BEGIN

(** * BOCCO emo MCP server: a shallow embedding of [bocco_mcp_server.py]

    The development follows the Python source function by function.

    - Python values that travel as JSON (response bodies, tool arguments,
      the room directory, the records returned by the client) are values of
      [json].  JSON numbers are integers here: binary floating point is not
      represented.
    - A Python [str] is a [string] holding its UTF-8 bytes, so that the
      literals of the source can be written as they are.  For well-formed
      UTF-8 the substring test on bytes agrees with the one on code points.
    - [datetime] values are integer counts of microseconds from
      1970-01-01T00:00:00 and [timedelta] values are integer microsecond
      differences. The ranges of both types are checked where the source
      builds a [timedelta] from the response and adds it to the clock
      reading; the subtraction of the fixed five-minute margin is exact.
    - The client object is modelled inside its [async with] scope, where
      [self.session] is an open session.
    - Effects are explicit: a state holds the fields of the client object,
      the chronological trace of HTTP requests sent so far and the number of
      clock readings taken so far; exceptions are a second kind of outcome.
      The remote server and the clock are parameters: the server answers as
      a function of the whole trace, the clock as a function of the number
      of earlier readings. *)

From Stdlib Require Import String Ascii List ZArith Bool Lia.
From Stdlib Require Import DecimalString.
Import ListNotations.
Local Open Scope string_scope.
Local Open Scope Z_scope.
Set Warnings "-register-all".

(** ** JSON values and the Python operations the source applies to them *)

Inductive json : Type :=
| JNull
| JBool (b : bool)
| JInt (n : Z)
| JStr (s : string)
| JList (items : list json)
| JDict (fields : list (string * json)).
(** * pgx / pgxpool: the argument converter and the connection pool

    A shallow embedding of [messages.go] (package pgx) and of the pool
    (package pgxpool: configuration parsing, pool construction, the
    acquisition loop, the health maintainer and the long-lived query
    operations), with the properties the specification states about them.

    Conventions.
    - Go's [int32] and [time.Duration] are [Z]; a conversion to [int32] is the
      function [int32], with its wrap-around written out.
    - A Go [(T, error)] result is a sum [error + T].
    - A Go map is a [gmap]; a slice mutated in place is a list threaded
      through the function that mutates it.
    - Collaborators whose code is outside the repository (the wire-level
      connection, the connection-string parser, the Go runtime) are the
      methods of a class; they and the user hooks act on a state [E] of the
      outside world.
    - The core pool (package puddle) is outside the repository as well; its
      operations are modelled from section 4.1 of the specification, on
      sequential runs: an operation that would block parks its caller. *)

From Stdlib Require Import ZArith Lia Ascii String List.
From stdpp Require Import base option list gmap strings pretty.

Local Open Scope string_scope.
Local Open Scope list_scope.
Local Open Scope Z_scope.

(** ** Errors *)

(** The [error] values the embedded code produces or passes along.
    [Errorf_w prefix cause] is [errors.Errorf(prefix + "%w", cause)] and
    [Errorf_d prefix n] is [errors.Errorf(prefix + "%d", n)]. *)
Inductive error : Type :=
| ErrOpaque (msg : string)
| ErrSyntax (fn num : string)
| ErrRange (fn num : string)
| Errorf_w (prefix : string) (cause : error)
| Errorf_d (prefix : string) (n : Z).

(** The double-quote character, as a string. *)
Definition dquote : string := String (ascii_of_nat 34) EmptyString.

(** [err.Error()]. The message of a [strconv.NumError] quotes the number. *)
Fixpoint Error (e : error) : string :=
  match e with
  | ErrOpaque msg => msg
  | ErrSyntax fn num =>
    "strconv." +:+ fn +:+ ": parsing " +:+ dquote +:+ num +:+ dquote +:+ ": invalid syntax"
  | ErrRange fn num =>
    "strconv." +:+ fn +:+ ": parsing " +:+ dquote +:+ num +:+ dquote +:+ ": value out of range"
  | Errorf_w prefix cause => prefix +:+ Error cause
  | Errorf_d prefix n => prefix +:+ pretty n
  end.

(** An error names a key when the key occurs in its message. *)
Definition names_key (e : error) (key : string) : Prop :=
  exists pre post : string, Error e = pre +:+ key +:+ post.

(** ** messages.go: convertDriverValuers *)

(** What the converter observes of an [interface{}] value: the type
    assertion to [SensitiveData], the three interfaces of the type switch,
    and [callValuerValue]. *)
Class GoValue (V : Type) : Type := {
  asSensitiveData : V -> option V;
  isBinaryEncoder : V -> bool;
  isTextEncoder : V -> bool;
  isValuer : V -> bool;
  callValuerValue : V -> error + V
}.

(** The cases of the type switch, in the order the switch tries them. *)
Inductive switch_case : Type :=
| CaseBinaryEncoder
| CaseTextEncoder
| CaseValuer
| CaseNone.

Definition type_switch {V : Type} `{GoValue V} (arg : V) : switch_case :=
  if isBinaryEncoder arg then CaseBinaryEncoder
  else if isTextEncoder arg then CaseTextEncoder
  else if isValuer arg then CaseValuer
  else CaseNone.

(** [arg.(SensitiveData)] and the assignment [arg = sens.Value]. *)
Definition unwrapSensitive {V : Type} `{GoValue V} (arg : V) : V :=
  match asSensitiveData arg with
  | Some inner => inner
  | None => arg
  end.

(** The loop of [convertDriverValuers] from index [i] on, with [n] elements
    left to visit. The first component is the caller's slice after the call;
    the second is the returned pair: [inl err] for [(nil, err)], [inr args]
    for [(args, nil)]. *)
Fixpoint convertLoop {V : Type} `{GoValue V} (n i : nat) (args : list V)
  : list V * (error + list V) :=
  match n with
  | O => (args, inr args)
  | S n' =>
    match args !! i with
    | None => (args, inr args)
    | Some arg0 =>
      let arg := unwrapSensitive arg0 in
      let args := match asSensitiveData arg0 with
                  | Some _ => <[i := arg]> args
                  | None => args
                  end in
      match type_switch arg with
      | CaseBinaryEncoder => convertLoop n' (S i) args
      | CaseTextEncoder => convertLoop n' (S i) args
      | CaseValuer =>
        match callValuerValue arg with
        | inl err => (args, inl err)
        | inr v => convertLoop n' (S i) (<[i := v]> args)
        end
      | CaseNone => convertLoop n' (S i) args
      end
    end
  end.

Definition convertDriverValuers {V : Type} `{GoValue V} (args : list V)
  : list V * (error + list V) :=
  convertLoop (length args) 0 args.

(** What one iteration leaves in its slot when it does not fail. *)
Definition convertedArg {V : Type} `{GoValue V} (arg0 : V) : V :=
  let arg := unwrapSensitive arg0 in
  match type_switch arg with
  | CaseValuer => match callValuerValue arg with
                  | inr v => v
                  | inl _ => arg
                  end
  | _ => arg
  end.

(** The error of the iteration on [arg0], if it has one. *)
Definition argFailure {V : Type} `{GoValue V} (arg0 : V) : option error :=
  let arg := unwrapSensitive arg0 in
  match type_switch arg with
  | CaseValuer => match callValuerValue arg with
                  | inl err => Some err
                  | inr _ => None
                  end
  | _ => None
  end.

(** The first index whose iteration fails, with its error. *)
Fixpoint firstFailure {V : Type} `{GoValue V} (args : list V) : option (nat * error) :=
  match args with
  | [] => None
  | arg0 :: args =>
    match argFailure arg0 with
    | Some err => Some (O, err)
    | None => match firstFailure args with
              | Some (k, err) => Some (S k, err)
              | None => None
              end
    end
  end.

(** The slice a call leaves behind, told element by element: what the
    converter's description says. *)
Definition convertedSlice {V : Type} `{GoValue V} (args : list V) : list V :=
  match firstFailure args with
  | None => map convertedArg args
  | Some (k, _) =>
    map convertedArg (take k args) ++ map unwrapSensitive (take 1 (drop k args))
      ++ drop (S k) args
  end.

(** *** The converter's description, argument by argument

    A second description of the converter, in the words of its contract and
    in terms of what a value is observed to be, to compare the loop with. *)

(** [u] is the argument after the first step: the inner value of a
    [SensitiveData], the argument itself otherwise. *)
Definition unwrapped {V : Type} `{GoValue V} (arg0 u : V) : Prop :=
  match asSensitiveData arg0 with
  | Some inner => u = inner
  | None => u = arg0
  end.

(** The argument [arg0] is converted and its slot ends as [slot]: the
    unwrapped argument when that is a [BinaryEncoder] or a [TextEncoder] or
    no [driver.Valuer], the result of its [Value] method otherwise. *)
Definition replaced_by {V : Type} `{GoValue V} (arg0 slot : V) : Prop :=
  exists u : V,
    unwrapped arg0 u
    /\ (isBinaryEncoder u = true /\ slot = u
        \/ isBinaryEncoder u = false /\ isTextEncoder u = true /\ slot = u
        \/ isBinaryEncoder u = false /\ isTextEncoder u = false /\ isValuer u = true
           /\ callValuerValue u = inr slot
        \/ isBinaryEncoder u = false /\ isTextEncoder u = false /\ isValuer u = false
           /\ slot = u).
(** * CommandStation-EX: sensor registry and PCF8574 expander polling

    A shallow embedding of [Sensors.cpp] (the linked registry of sensor
    records, its round-robin debounce scanner) and of the PCF8574 driver
    (configuration, line write/read, the polling state machine), with the
    properties the specification states about them.

    Pointers are addresses into an explicit store; [NULL] is [None].  A
    dereference of [NULL] or of a freed address is a [Fault]; loops over the
    linked records carry a step budget taken from the size of the store and
    report [Diverge] when it runs out (a cyclic chain). *)

From Stdlib Require Import ZArith Ascii Lia.
From stdpp Require Import gmap list.

Local Open Scope Z_scope.

(** ** Results of pointer-manipulating code *)

Inductive Res (A : Type) : Type :=
  | Ok (a : A)
  | Fault
  | Diverge.
Arguments Ok {A} a.
Arguments Fault {A}.
Arguments Diverge {A}.

#[global] Instance Res_ret : MRet Res := @Ok.
#[global] Instance Res_bind : MBind Res := fun A B f m =>
  match m with
  | Ok a => f a
  | Fault => Fault
  | Diverge => Diverge
  end.

Module Sensors.

Abbreviation loc := positive.

(** [struct SensorData] and [struct Sensor] (declared in Sensors.h). *)
Record SensorData : Type := mkData { snum : Z; pin : Z; pullUp : Z }.

Record Sensor : Type := mkSensor {
  data : SensorData;
  active : bool;
  latchdelay : Z;
  nextSensor : option loc
}.

(** The store of allocated records and the two static pointers. *)
Record Registry : Type := mkRegistry {
  heap : gmap loc Sensor;
  firstSensor : option loc;
  readingSensor : option loc
}.

(** One line sent with [StringFormatter::send(stream, F("<%c %d>\n"), c, n)]. *)
Inductive Msg : Type := Send (c : ascii) (n : Z).

(** What a non-NULL [Print *stream] has received so far. *)
Abbreviation Print := (list Msg).

Inductive PinModeArg : Type := INPUT.

Inductive HwCall : Type :=
  | pinMode (p : Z) (m : PinModeArg)
  | digitalWrite (p : Z) (v : Z).

Definition LOW : Z := 0.
Definition HIGH : Z := 1.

END

> PROMPT
Take the entries above and return only the lines from the one with "(** ** Errors *)" to the one with "value out of", both included, unchanged.

> SOLUTION
(** ** Errors *)

(** The [error] values the embedded code produces or passes along.
    [Errorf_w prefix cause] is [errors.Errorf(prefix + "%w", cause)] and
    [Errorf_d prefix n] is [errors.Errorf(prefix + "%d", n)]. *)
Inductive error : Type :=
| ErrOpaque (msg : string)
| ErrSyntax (fn num : string)
| ErrRange (fn num : string)
| Errorf_w (prefix : string) (cause : error)
| Errorf_d (prefix : string) (n : Z).

(** The double-quote character, as a string. *)
Definition dquote : string := String (ascii_of_nat 34) EmptyString.

(** [err.Error()]. The message of a [strconv.NumError] quotes the number. *)
Fixpoint Error (e : error) : string :=
  match e with
  | ErrOpaque msg => msg
  | ErrSyntax fn num =>
    "strconv." +:+ fn +:+ ": parsing " +:+ dquote +:+ num +:+ dquote +:+ ": invalid syntax"
  | ErrRange fn num =>
    "strconv." +:+ fn +:+ ": parsing " +:+ dquote +:+ num +:+ dquote +:+ ": value out of range"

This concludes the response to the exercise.